Why did anyone except the hard left – not known for their astute political realism – believe that we were likely to see a reshaping of international capitalism in 2008? Governments regulating and administering the major economic powers and their possible successors approaching national elections almost all lined up behind what Aled succinctly calls “deficit fetishism”. Even Obama’s green-tinged stimulus is undermined by States doing the exact opposite.
Adam is interested in narratives about greedy bankers and corrupt politicians, governments running out of money and youth unemployment spirally. Me too, but his writing verges on a pointless delusion – that “we”, a small rabble of bloggers and activists on the fringes of political power, can do anything to effectively resist the onslaught of cuts that the Conservatives, Labour and Lib Dems all signed up to during the General Election, and to bring about a fundamental reshaping of the global political economy.

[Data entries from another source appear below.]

(* ===== verification/Effects.v ===== *)
(** * Effectful handlers as traces

    An asynchronous handler talks to its repositories and to the provider one
    call at a time.  It is modelled as a program over the history of its
    calls: each call appends an event, which records the arguments and the
    answer, and the environment's answer is an arbitrary function of the
    history.  A protocol is a step relation over events; [follows] is the
    Hoare rule that a program's events are steps of it. *)
From Stdlib Require Import ZArith Lia.
From S2P Require Import Prelude Errors.

(** A program goes on with a value, returns from the handler, or panics. *)
Inductive outcome (R A : Type) :=
| Continue (a : A)
| Return (r : R)
| Panicked.
Arguments Continue {R A}.
Arguments Return {R A}.
Arguments Panicked {R A}.

Definition prog (Event R A : Type) : Type := list Event -> outcome R A * list Event.

Section Programs.
Context {Event R : Type}.

Definition done_with {A} (a : A) : prog Event R A := fun h => (Continue a, h).
Definition return_ {A} (r : R) : prog Event R A := fun h => (Return r, h).
Definition panic {A} : prog Event R A := fun h => (Panicked, h).

Definition bind {A B} (m : prog Event R A) (k : A -> prog Event R B) : prog Event R B :=
  fun h => match m h with
           | (Continue a, h') => k a h'
           | (Return r, h') => (Return r, h')
           | (Panicked, h') => (Panicked, h')
           end.

(** One call: the event records the answer the environment gives. *)
Definition call {A} (event : A -> Event) (answer : list Event -> A) : prog Event R A :=
  fun h => (Continue (answer h), h ++ [event (answer h)]).

(** A value that may be the panic of a pure computation. *)
Definition or_panic {A} (o : option A) : prog Event R A :=
  match o with Some a => done_with a | None => panic end.
End Programs.

(** The call of another handler: its early returns end only itself. *)
Definition invoke {Event R R' : Type} (m : prog Event R' R') : prog Event R R' :=
  fun h => match m h with
           | (Continue a, h') | (Return a, h') => (Continue a, h')
           | (Panicked, h') => (Panicked, h')
           end.

Notation "'let!' x ':=' m 'in' k" := (bind m (fun x => k))
  (at level 200, x pattern, m at level 100, k at level 200, right associativity) : kioku_scope.
Notation "m ';!' k" := (bind m (fun _ => k)) (at level 100, k at level 200, right associativity) : kioku_scope.

(** [?] on a fallible call of a handler that returns a result. *)
Definition try_ {Event R A} (m : prog Event (res R) (res A)) : prog Event (res R) A :=
  bind m (fun r => match r with Ok a => done_with a | Err e => return_ (Err e) end).

(** [?] on a pure fallible step. *)
Definition try_pure {Event R A} (r : res A) : prog Event (res R) A := try_ (done_with r).

(** ** Properties of traces *)

(** Every event is justified by those before it. *)
Definition always {Event} (P : list Event -> Event -> Prop) (h : list Event) : Prop :=
  forall h1 e h2, h = h1 ++ e :: h2 -> P h1 e.

Lemma always_nil {Event} (P : list Event -> Event -> Prop) : always P [].
Proof. intros [|x l] e h2 E; discriminate. Qed.

Lemma always_snoc {Event} (P : list Event -> Event -> Prop) h e :
  always P h -> P h e -> always P (h ++ [e]).
Proof.
  intros all new h1 x h2 E; induction h2 as [|y h2 _] using rev_ind.
  - by apply app_inj_tail in E as [<- <-].
  - rewrite app_comm_cons, app_assoc in E; apply app_inj_tail in E as [E _]; by apply (all h1 x h2).
Qed.

(** ** Protocols *)

Section Protocols.
Context {Event R State : Type} (step : State -> Event -> State -> Prop).

Inductive steps : State -> list Event -> State -> Prop :=
| steps_nil s : steps s [] s
| steps_cons s e s' h s'' : step s e s' -> steps s' h s'' -> steps s (e :: h) s''.

Lemma steps_app s h s' h' s'' : steps s h s' -> steps s' h' s'' -> steps s (h ++ h') s''.
Proof. induction 1; cbn; [done |]; econstructor; eauto. Qed.

(** Rule induction from the start of a trace: an invariant of the events so
    far and the state they lead to. *)
Lemma steps_invariant (I : list Event -> State -> Prop) s0 :
  I [] s0 -> (forall h s e s', I h s -> step s e s' -> I (h ++ [e]) s') ->
  forall h s, steps s0 h s -> I h s.
Proof.
  intros base ind h s st; change h with ([] ++ h); generalize (@nil Event) base; clear base.
  induction st as [s | s e s' h s'' one rest IH]; intros pre ok; [by rewrite app_nil_r |].
  change (e :: h) with ([e] ++ h); rewrite app_assoc; apply IH; by eapply ind.
Qed.

(** From [s], the events of [m] are steps of the protocol, to a state that
    satisfies the postcondition of the way [m] ends. *)
Definition follows {A} (s : State) (m : prog Event R A) (post : A -> State -> Prop)
    (returned : R -> State -> Prop) (panicked : State -> Prop) : Prop :=
  forall h, exists h' s', (m h).2 = h ++ h' /\ steps s h' s'
    /\ match (m h).1 with
       | Continue a => post a s'
       | Return r => returned r s'
       | Panicked => panicked s'
       end.

Context {returned : R -> State -> Prop} {panicked : State -> Prop}.

Lemma follows_done {A} s (a : A) (post : A -> State -> Prop) :
  post a s -> follows s (done_with a) post returned panicked.
Proof. intros ok h; exists [], s; cbn; rewrite app_nil_r; auto using steps_nil. Qed.

Lemma follows_return {A} s r (post : A -> State -> Prop) :
  returned r s -> follows s (return_ r) post returned panicked.
Proof. intros ok h; exists [], s; cbn; rewrite app_nil_r; auto using steps_nil. Qed.

Lemma follows_panic {A} s (post : A -> State -> Prop) :
  panicked s -> follows s panic post returned panicked.
Proof. intros ok h; exists [], s; cbn; rewrite app_nil_r; auto using steps_nil. Qed.

Lemma follows_call {A} s (event : A -> Event) answer (post : A -> State -> Prop) :
  (forall a, exists s', step s (event a) s' /\ post a s') ->
  follows s (call event answer) post returned panicked.
Proof.
  intros ok h; destruct (ok (answer h)) as (s' & st & Hpost).
  exists [event (answer h)], s'; cbn; split_and!; [done | | done].
  econstructor; [exact st | constructor].
Qed.

(** A call whose answer decides the next state. *)
Lemma follows_call_to {A} s (event : A -> Event) answer (next : A -> State) (post : A -> State -> Prop) :
  (forall a, step s (event a) (next a)) -> (forall a, post a (next a)) ->
  follows s (call event answer) post returned panicked.
Proof. intros st p; apply follows_call; eauto. Qed.

Lemma follows_bind {A B} s (m : prog Event R A) (k : A -> prog Event R B) mid post :
  follows s m mid returned panicked ->
  (forall a s', mid a s' -> follows s' (k a) post returned panicked) ->
  follows s (bind m k) post returned panicked.
Proof.
  intros first rest h; destruct (first h) as (h1 & s1 & E & st & Hm); unfold bind.
  destruct (m h) as [[a|r|] h1']; cbn in E, Hm; subst h1'; [| exists h1, s1; auto ..].
  destruct (rest a s1 Hm (h ++ h1)) as (h2 & s2 & E2 & st2 & Hk).
  exists (h1 ++ h2), s2; rewrite E2, app_assoc; split_and!; [done | by eapply steps_app | done].
Qed.

Lemma follows_or_panic {A} s (o : option A) (post : A -> State -> Prop) :
  (forall a, o = Some a -> post a s) -> panicked s -> follows s (or_panic o) post returned panicked.
Proof. intros ok p; destruct o; [by apply follows_done, ok | by apply follows_panic]. Qed.

Lemma follows_weaken {A} s (m : prog Event R A) (post post' : A -> State -> Prop) :
  follows s m post returned panicked -> (forall a s', post a s' -> post' a s') ->
  follows s m post' returned panicked.
Proof.
  intros ok weaker h; destruct (ok h) as (h' & s' & E & st & Hp); exists h', s'; split_and!; [done | done |].
  destruct (m h).1; auto.
Qed.
End Protocols.

Lemma follows_try {Event R State A} (step : State -> Event -> State -> Prop) s
    (m : prog Event (res R) (res A)) (post : A -> State -> Prop) returned panicked :
  follows step s m (fun r s' => match r with Ok a => post a s' | Err e => returned (Err e) s' end)
    returned panicked ->
  follows step s (try_ m) post returned panicked.
Proof.
  intros ok; unfold try_; eapply follows_bind; [exact ok |]; intros [a|e] s' Hp; cbn in Hp.
  - by apply follows_done.
  - by apply follows_return.
Qed.

Lemma follows_invoke {Event R R' State} (step : State -> Event -> State -> Prop) s
    (m : prog Event R' R') (post : R' -> State -> Prop) (returned : R -> State -> Prop) panicked :
  follows step s m post post panicked ->
  follows step s (invoke m) post returned panicked.
Proof.
  intros ok h; destruct (ok h) as (h' & s' & E & st & Hp); exists h', s'; unfold invoke.
  by destruct (m h) as [[a|r|] h1].
Qed.

(** What a protocol guarantees of every trace holds of the events a program
    that follows it adds to any history. *)
Lemma follows_trace {Event R State A} (step : State -> Event -> State -> Prop) s (m : prog Event R A)
    post returned panicked (Q : list Event -> Prop) :
  follows step s m post returned panicked -> (forall h s', steps step s h s' -> Q h) ->
  forall h, exists h', (m h).2 = h ++ h' /\ Q h'.
Proof. intros ok trace h; destruct (ok h) as (h' & s' & E & st & _); eauto. Qed.

(** ** Traces that justify themselves *)

(** The protocol whose state is the trace so far: each event must be
    justified by the events before it. *)
Section Histories.
Context {Event R : Type} (P : list Event -> Event -> Prop).

Definition extends (h : list Event) (e : Event) (h' : list Event) : Prop := P h e /\ h' = h ++ [e].

Lemma extends_steps h l h' : steps extends h l h' -> always P h -> h' = h ++ l /\ always P h'.
Proof.
  induction 1 as [h|h e h1 l h2 [ok ->] st IH]; intros all; [by rewrite app_nil_r|].
  destruct IH as [-> done_]; [by apply always_snoc|]; split; [by rewrite <- app_assoc|done].
Qed.

Lemma history_call {A} h (event : A -> Event) answer (post : A -> list Event -> Prop)
    (returned : R -> list Event -> Prop) panicked :
  (forall a, P h (event a)) -> (forall a, post a (h ++ [event a])) ->
  follows extends h (call event answer) post returned panicked.
Proof. intros ok p; apply follows_call; intros a; exists (h ++ [event a]); split; [by split; [apply ok|]|apply p]. Qed.

(** What such a protocol shows of a run from any history. *)
Lemma history_run {A} (m : prog Event R A) post (returned : R -> list Event -> Prop) panicked :
  follows extends [] m post returned panicked ->
  forall h, exists l, (m h).2 = h ++ l /\ always P l
    /\ match (m h).1 with Continue a => post a l | Return r => returned r l | Panicked => panicked l end.
Proof.
  intros ok h; destruct (ok h) as (l & s & E & st & Hp); exists l.
  apply extends_steps in st as [-> all]; [by split_and!|apply always_nil].
Qed.
End Histories.

(** *** Rules for one call and what follows it *)
Section HistoryRules.
Context {Event R : Type} (P : list Event -> Event -> Prop) {returned : R -> list Event -> Prop} {panicked : list Event -> Prop}.

Lemma then_call {A B} h (event : A -> Event) answer (k : A -> prog Event R B) post :
  (forall a, P h (event a)) -> (forall a, follows (extends P) (h ++ [event a]) (k a) post returned panicked) ->
  follows (extends P) h (bind (call event answer) k) post returned panicked.
Proof.
  intros ok rest; eapply follows_bind with (mid := fun a h' => h' = h ++ [event a]).
  - by apply history_call.
  - by intros a h' ->.
Qed.
End HistoryRules.

Section TryRules.
Context {Event T : Type} (P : list Event -> Event -> Prop).
Context {returned : res T -> list Event -> Prop} {panicked : list Event -> Prop}.

Lemma then_try {A B} h (m : prog Event (res T) (res A)) (k : A -> prog Event (res T) B) (mid : A -> list Event -> Prop) post :
  follows (extends P) h m (fun r h' => match r with Ok a => mid a h' | Err e => returned (Err e) h' end) returned panicked ->
  (forall a h', mid a h' -> follows (extends P) h' (k a) post returned panicked) ->
  follows (extends P) h (bind (try_ m) k) post returned panicked.
Proof. intros ok rest; eapply follows_bind; [by apply follows_try, ok | exact rest]. Qed.

Lemma then_try_call {A B} h (event : res A -> Event) answer (k : A -> prog Event (res T) B) post :
  (forall r, P h (event r)) -> (forall e, returned (Err e) (h ++ [event (Err e)])) ->
  (forall a, follows (extends P) (h ++ [event (Ok a)]) (k a) post returned panicked) ->
  follows (extends P) h (bind (try_ (call event answer)) k) post returned panicked.
Proof.
  intros ok err rest; apply then_try with (mid := fun a h' => h' = h ++ [event (Ok a)]).
  - apply history_call; [done|]; by intros [a|e].
  - by intros a h' ->.
Qed.

Lemma then_try_pure {A B} h (r : res A) (k : A -> prog Event (res T) B) post :
  (forall e, r = Err e -> returned (Err e) h) ->
  (forall a, r = Ok a -> follows (extends P) h (k a) post returned panicked) ->
  follows (extends P) h (bind (try_pure r) k) post returned panicked.
Proof.
  intros err rest; apply then_try with (mid := fun a h' => r = Ok a /\ h' = h).
  - apply follows_done; destruct r; [done|by apply err].
  - by intros a h' [E ->]; apply rest.
Qed.
End TryRules.

(** ** Facts that stay true as a trace grows *)

Class Monotone {Event} (F : list Event -> Prop) : Prop := monotone h h' : h ⊆ h' -> F h -> F h'.

Lemma monotone_elem {Event} (e : Event) : Monotone (fun h => e ∈ h).
Proof. intros h h' sub; apply sub. Qed.

Lemma monotone_const {Event} (A : Prop) : @Monotone Event (fun _ => A).
Proof. by intros h h' _. Qed.

Lemma monotone_and {Event} (F G : list Event -> Prop) : Monotone F -> Monotone G -> Monotone (fun h => F h /\ G h).
Proof. intros f g h h' sub [? ?]; split; [by eapply f | by eapply g]. Qed.

Lemma monotone_or {Event} (F G : list Event -> Prop) : Monotone F -> Monotone G -> Monotone (fun h => F h \/ G h).
Proof. intros f g h h' sub [?|?]; [left; by eapply f | right; by eapply g]. Qed.

Lemma monotone_ex {Event A} (F : A -> list Event -> Prop) : (forall a, Monotone (F a)) -> Monotone (fun h => exists a, F a h).
Proof. intros f h h' sub [a ?]; exists a; by eapply f. Qed.

(** Proves a predicate on traces monotone by its shape. *)
Ltac monotone_by_shape :=
  repeat first [apply _ | apply monotone_const | apply monotone_elem | apply monotone_and | apply monotone_or
               | apply monotone_ex; intros ?].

When I read the language of resistance to today’s cuts, I’m reminded of Neil Kinnock’s most famous speech attacking Labour councils who brought cities to their knees in a vainglorious attempt to ignore (or in their language, resist) government cuts.
If we spend too much time fretting about our narrative we are in danger of falling into the trap of fighting an illusionary battle between the forces of the left and the right, as though they were two divided communities battling for the soul of the nation. A coalition of resistance might create a space for debate, as Romayne Phoenix has suggested, but it isn’t going to stop all the cuts. Debate will be healthy because there are many more than two positions on our current fiscal predicament, and accepting this is the first step towards focusing – as Aled suggests – on organising communities of interest to resist where there is a real chance of reversing a cut (such as housing benefits) and on getting significant sympathetic space in the media to decry cuts that are clearly abysmal and clearly unstoppable.